**The task:** Please output the data below exactly as given, starting at its first line and stopping after the line that contains "From Stdlib Require Import OrderedTypeEx".

**Data for the task:**
(** * BalancerTracker: pool parsing, Aura overlay and the JSON data store

    A shallow embedding of [src/balancer_tracker.py] and [src/data_store.py].

    Modelling conventions.
    - Python [float] values are rationals ([Q]); arithmetic is exact, and
      equality of computed numbers is [Qeq] ([==]).
    - Python [str] values are [string]s of 8-bit characters; [lower] and
      [upper] act on the ASCII letters.
    - API payloads (dicts decoded from GraphQL / CoinGecko answers) are
      records; a field that may be missing or [null] is an [option], and the
      [x or default] idiom of the source is kept where the source has it.
    - Files hold JSON documents ([json]); [json.dump] followed by [json.load]
      is the identity on the documents that are written.
    - Exceptions that can leave a function are results [Raise e].
    - [datetime.utcnow()] formatted with [strftime] is an argument [now]; the
      queries that compare instants read a [Clock].
    - The answers of the Balancer API, of the price oracle and of the Aura
      subgraph during one run are a [Network] each. *)

From Stdlib Require Import QArith Qround Qpower Lqa ZArith String Ascii List DecimalString.
From Stdlib Require Import OrderedTypeEx Sorted.
From stdpp Require Import gmap strings.
Import ListNotations.

Set Warnings "-register-all".

Open Scope Q_scope.
Open Scope string_scope.

(** ** Python primitives *)

Module Py.

Inductive exn := KeyError | TypeError | AttributeError | ZeroDivisionError.

Inductive res (A : Type) : Type :=
| Ok (a : A)
| Raise (e : exn).
Arguments Ok {A} a.
Arguments Raise {A} e.

Definition res_bind {A B} (f : A -> res B) (m : res A) : res B :=
  match m with
  | Ok a => f a
  | Raise e => Raise e
  end.

#[global] Instance res_mbind : MBind res := @res_bind.
#[global] Instance res_mret : MRet res := @Ok.

(** [x / y] on floats. *)
Definition div (x y : Q) : res Q :=
  if Qeq_bool y 0 then Raise ZeroDivisionError else Ok (x / y).

(** Truth value of a number. *)
Definition truthy (x : Q) : bool := negb (Qeq_bool x 0).

(** [x or 0] for a numeric payload field that may be missing or null. *)
Definition or_zero (x : option Q) : Q := default 0 x.

Definition Qleb (x y : Q) : bool := Qle_bool x y.
Definition Qltb (x y : Q) : bool := negb (Qle_bool y x).

(** Rounding to the nearest integer, ties to even. *)
Definition round_half_even (x : Q) : Z :=
  let f := Qfloor x in
  match Qcompare (x - inject_Z f) (1 # 2) with
  | Lt => f
  | Gt => (f + 1)%Z
  | Eq => if Z.even f then f else (f + 1)%Z
  end.

Definition pow10 (n : nat) : positive := Pos.of_nat (10 ^ n).

(** [round(x, ndigits)]. *)
Definition round (x : Q) (ndigits : nat) : Q :=
  round_half_even (x * inject_Z (Z.pos (pow10 ndigits))) # pow10 ndigits.

(** [l[start:]] *)
Definition slice_from {A} (start : Z) (l : list A) : list A :=
  let len := Z.of_nat (length l) in
  let s := if (start <? 0)%Z then Z.max 0 (len + start) else start in
  drop (Z.to_nat s) l.

(** [sum(xs)], which starts from the integer 0. *)
Definition sum (xs : list Q) : Q := fold_left Qplus xs 0.

(** *** Strings *)

Definition code (c : ascii) : N := N_of_ascii c.

Definition is_upper (c : ascii) : bool := (65 <=? code c)%N && (code c <=? 90)%N.
Definition is_lower (c : ascii) : bool := (97 <=? code c)%N && (code c <=? 122)%N.
Definition is_digit (c : ascii) : bool := (48 <=? code c)%N && (code c <=? 57)%N.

**Your solution:**
(** * BalancerTracker: pool parsing, Aura overlay and the JSON data store

    A shallow embedding of [src/balancer_tracker.py] and [src/data_store.py].

    Modelling conventions.
    - Python [float] values are rationals ([Q]); arithmetic is exact, and
      equality of computed numbers is [Qeq] ([==]).
    - Python [str] values are [string]s of 8-bit characters; [lower] and
      [upper] act on the ASCII letters.
    - API payloads (dicts decoded from GraphQL / CoinGecko answers) are
      records; a field that may be missing or [null] is an [option], and the
      [x or default] idiom of the source is kept where the source has it.
    - Files hold JSON documents ([json]); [json.dump] followed by [json.load]
      is the identity on the documents that are written.
    - Exceptions that can leave a function are results [Raise e].
    - [datetime.utcnow()] formatted with [strftime] is an argument [now]; the
      queries that compare instants read a [Clock].
    - The answers of the Balancer API, of the price oracle and of the Aura
      subgraph during one run are a [Network] each. *)

From Stdlib Require Import QArith Qround Qpower Lqa ZArith String Ascii List DecimalString.
From Stdlib Require Import OrderedTypeEx Sorted.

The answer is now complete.